#### Task instructions
Transcribe the data below verbatim from the line with "destruct keywords as [|k keywords]." to the line with "ps <> [] -> join_nl". Include both of those lines.
Start of Supplied material
Lemma dispatch_nonempty (dbm : db_manager) (category : pystr)
    (keywords : list pystr) :
  exists r, dispatch (nlp_replies db dbm) category keywords = Ok r /\ r <> [].
Proof.
  unfold dispatch, nlp_replies, _process_teacher_query,
    _process_discipline_query.
  cbn [process_teacher_query process_discipline_query process_sport_query
       process_document_query process_navigation_query process_event_query
       process_dormitory_query].
  destruct (str_eqb category teacher).
  { eexists. split; [reflexivity | text_nonempty]. }
  destruct (str_eqb category discipline).
  { eexists. split; [reflexivity | text_nonempty]. }
  destruct (str_eqb category sport).
  { eexists. split; [reflexivity|]. unfold _process_sport_query.
    destruct (get_sections dbm); text_nonempty. }
  destruct (str_eqb category document).
  { eexists. split; [reflexivity|]. unfold _process_document_query.
    destruct (get_documents dbm); text_nonempty. }
  destruct (str_eqb category navigation).
  { eexists. split; [reflexivity|]. unfold _process_navigation_query.
    destruct (get_navigation dbm); [text_nonempty|]. cbv zeta.
    repeat (next_test; [text_nonempty|]). text_nonempty. }
  destruct (str_eqb category event).
  { eexists. split; [reflexivity|]. unfold _process_event_query.
    destruct (get_events dbm); text_nonempty. }
  destruct (str_eqb category dormitory).
  { eexists. split; [reflexivity|]. unfold _process_dormitory_query.
    destruct (get_dormitories dbm); text_nonempty. }
  eexists. split; [reflexivity | text_nonempty].
Qed.

(** X13.  For a string, [process_query] returns [None] exactly when the
    text starts with '/'; every other text gets a reply that is not the
    empty string. *)
Theorem process_query_reply
    (dbm : db_manager) (surnames : roster) (text : pystr) :
  match process_query db morph disc_iter (nlp_replies db dbm) surnames
          (VStr text) with
  | None => startswith (u "/") text = true
  | Some r => startswith (u "/") text = false /\ r <> []
  end.
Proof.
  unfold process_query. cbn [as_str bind].
  destruct (startswith (u "/") text); [reflexivity|].
  destruct (categorize_query db morph disc_iter surnames (VStr text))
    as [category keywords].
  destruct keywords as [|k keywords].
  - cbn [try_except]. split; [reflexivity | text_nonempty].
  - destruct (dispatch_nonempty dbm category (k :: keywords)) as (r & -> & Hr).
    cbn [bind try_except]. split; [reflexivity | exact Hr].
Qed.

End FormatterProperties.

(** ** Joining the parts of a message again *)

Lemma join_nl_snoc (ls : list pystr) (l x : pystr) :
  join_nl ((l :: ls) ++ [x]) = join_nl (l :: ls) ++ NL :: x.
Proof.
  revert l; induction ls as [|l' ls IH]; intros l; [easy|].
  change (join_nl ((l :: l' :: ls) ++ [x]))
    with (l ++ NL :: join_nl ((l' :: ls) ++ [x])).
  rewrite IH. change (join_nl (l :: l' :: ls)) with (l ++ NL :: join_nl (l' :: ls)).
  now rewrite <- app_assoc.
Qed.

Lemma join_nl_snoc_ne (ps : list pystr) (x : pystr) :
  ps <> [] -> join_nl (ps ++ [x]) = join_nl ps ++ NL :: x.
Proof. destruct ps as [|l ls]; [easy | intros _; apply join_nl_snoc]. Qed.

Lemma join_nl_last_app (ps : list pystr) (c x : pystr) :
  join_nl (ps ++ [c ++ x]) = join_nl (ps ++ [c]) ++ x.
Proof.
  induction ps as [|p ps IH]; [easy|].
  destruct ps as [|p' ps].
  - cbn. now rewrite <- app_assoc.
  - change (join_nl ((p :: p' :: ps) ++ [c ++ x]))
      with (p ++ NL :: join_nl ((p' :: ps) ++ [c ++ x])).
    rewrite IH.
    change (join_nl ((p :: p' :: ps) ++ [c]))
      with (p ++ NL :: join_nl ((p' :: ps) ++ [c])).
    now rewrite <- app_assoc.
Qed.

Lemma join_split_nl (s : pystr) : join_nl (split_nl s) = s.
Proof.
  induction s as [|c s IH]; [easy|]. cbn [split_nl].
  destruct (N.eqb_spec c NL) as [-> | E].
  - pose proof (split_nl_nonempty s).
    destruct (split_nl s) as [|l ls] eqn:S; [easy|].
    change (join_nl ([] :: l :: ls)) with (NL :: join_nl (l :: ls)).
    now rewrite IH.
  - pose proof (split_nl_nonempty s).
    destruct (split_nl s) as [|l ls] eqn:S; [easy|].
    destruct ls as [|l' ls]; cbn in IH |- *; now rewrite <- IH.
Qed.

Lemma join_nl_cons_flat (l : pystr) (rest : list pystr) :
  join_nl (l :: rest) = l ++ flat_map (fun x => NL :: x) rest.
Proof.
  revert l; induction rest as [|l' rest IH]; intros l.
  - cbn. now rewrite app_nil_r.
  - change (join_nl (l :: l' :: rest)) with (l ++ NL :: join_nl (l' :: rest)).
    now rewrite IH.
Qed.

(** The loop, once the current part holds something, on lines that are
    not empty and shorter than [max_length]. *)
Lemma add_lines_join (max_length : Z) (lines : list pystr)
    (parts : list pystr) (c : char) (cur : pystr) :
  Forall (fun l => l <> [] /\ (Z.of_nat (length l) < max_length)%Z) lines ->
  Forall (fun p => p <> []) parts ->
  exists parts' c' cur',
    fold_left (add_line max_length) lines (parts, c :: cur)
    = (parts', c' :: cur')
    /\ Forall (fun p => p <> []) parts'
    /\ join_nl (parts' ++ [c' :: cur'])
       = join_nl (parts ++ [c :: cur]) ++ flat_map (fun l => NL :: l) lines.
Proof.
  intros Hl. revert parts c cur.
  induction Hl as [|line lines [Hne Hlen] _ IH]; intros parts c cur Hp.
  - exists parts, c, cur. cbn. now rewrite app_nil_r.
  - cbn [fold_left flat_map].
    destruct line as [|x line]; [easy|].
    destruct (add_line max_length (parts, c :: cur) (x :: line))
      as [parts0 cur0] eqn:E0.
    unfold add_line in E0.
    destruct (max_length <? _)%Z; injection E0 as <- <-.
    + destruct (IH (parts ++ [c :: cur]) x line)
        as (parts' & c' & cur' & E & Hp' & J).
      { apply Forall_app. split; [easy | now repeat constructor]. }
      exists parts', c', cur'. repeat split; try easy.
      rewrite J, join_nl_snoc_ne, <- app_assoc; [easy|].
      now destruct parts.
    + destruct (IH parts c (cur ++ NL :: x :: line))
        as (parts' & c' & cur' & E & Hp' & J); [easy|].
      exists parts', c', cur'. repeat split; try easy.
      rewrite J.
      change (c :: cur ++ NL :: x :: line) with ((c :: cur) ++ NL :: x :: line).
      now rewrite join_nl_last_app, <- app_assoc.
Qed.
End of Supplied material
#### Exercise result
  destruct keywords as [|k keywords].
  - cbn [try_except]. split; [reflexivity | text_nonempty].
  - destruct (dispatch_nonempty dbm category (k :: keywords)) as (r & -> & Hr).
    cbn [bind try_except]. split; [reflexivity | exact Hr].
Qed.

End FormatterProperties.

(** ** Joining the parts of a message again *)

Lemma join_nl_snoc (ls : list pystr) (l x : pystr) :
  join_nl ((l :: ls) ++ [x]) = join_nl (l :: ls) ++ NL :: x.
Proof.
  revert l; induction ls as [|l' ls IH]; intros l; [easy|].
  change (join_nl ((l :: l' :: ls) ++ [x]))
    with (l ++ NL :: join_nl ((l' :: ls) ++ [x])).
  rewrite IH. change (join_nl (l :: l' :: ls)) with (l ++ NL :: join_nl (l' :: ls)).
  now rewrite <- app_assoc.
Qed.

Lemma join_nl_snoc_ne (ps : list pystr) (x : pystr) :
  ps <> [] -> join_nl (ps ++ [x]) = join_nl ps ++ NL :: x.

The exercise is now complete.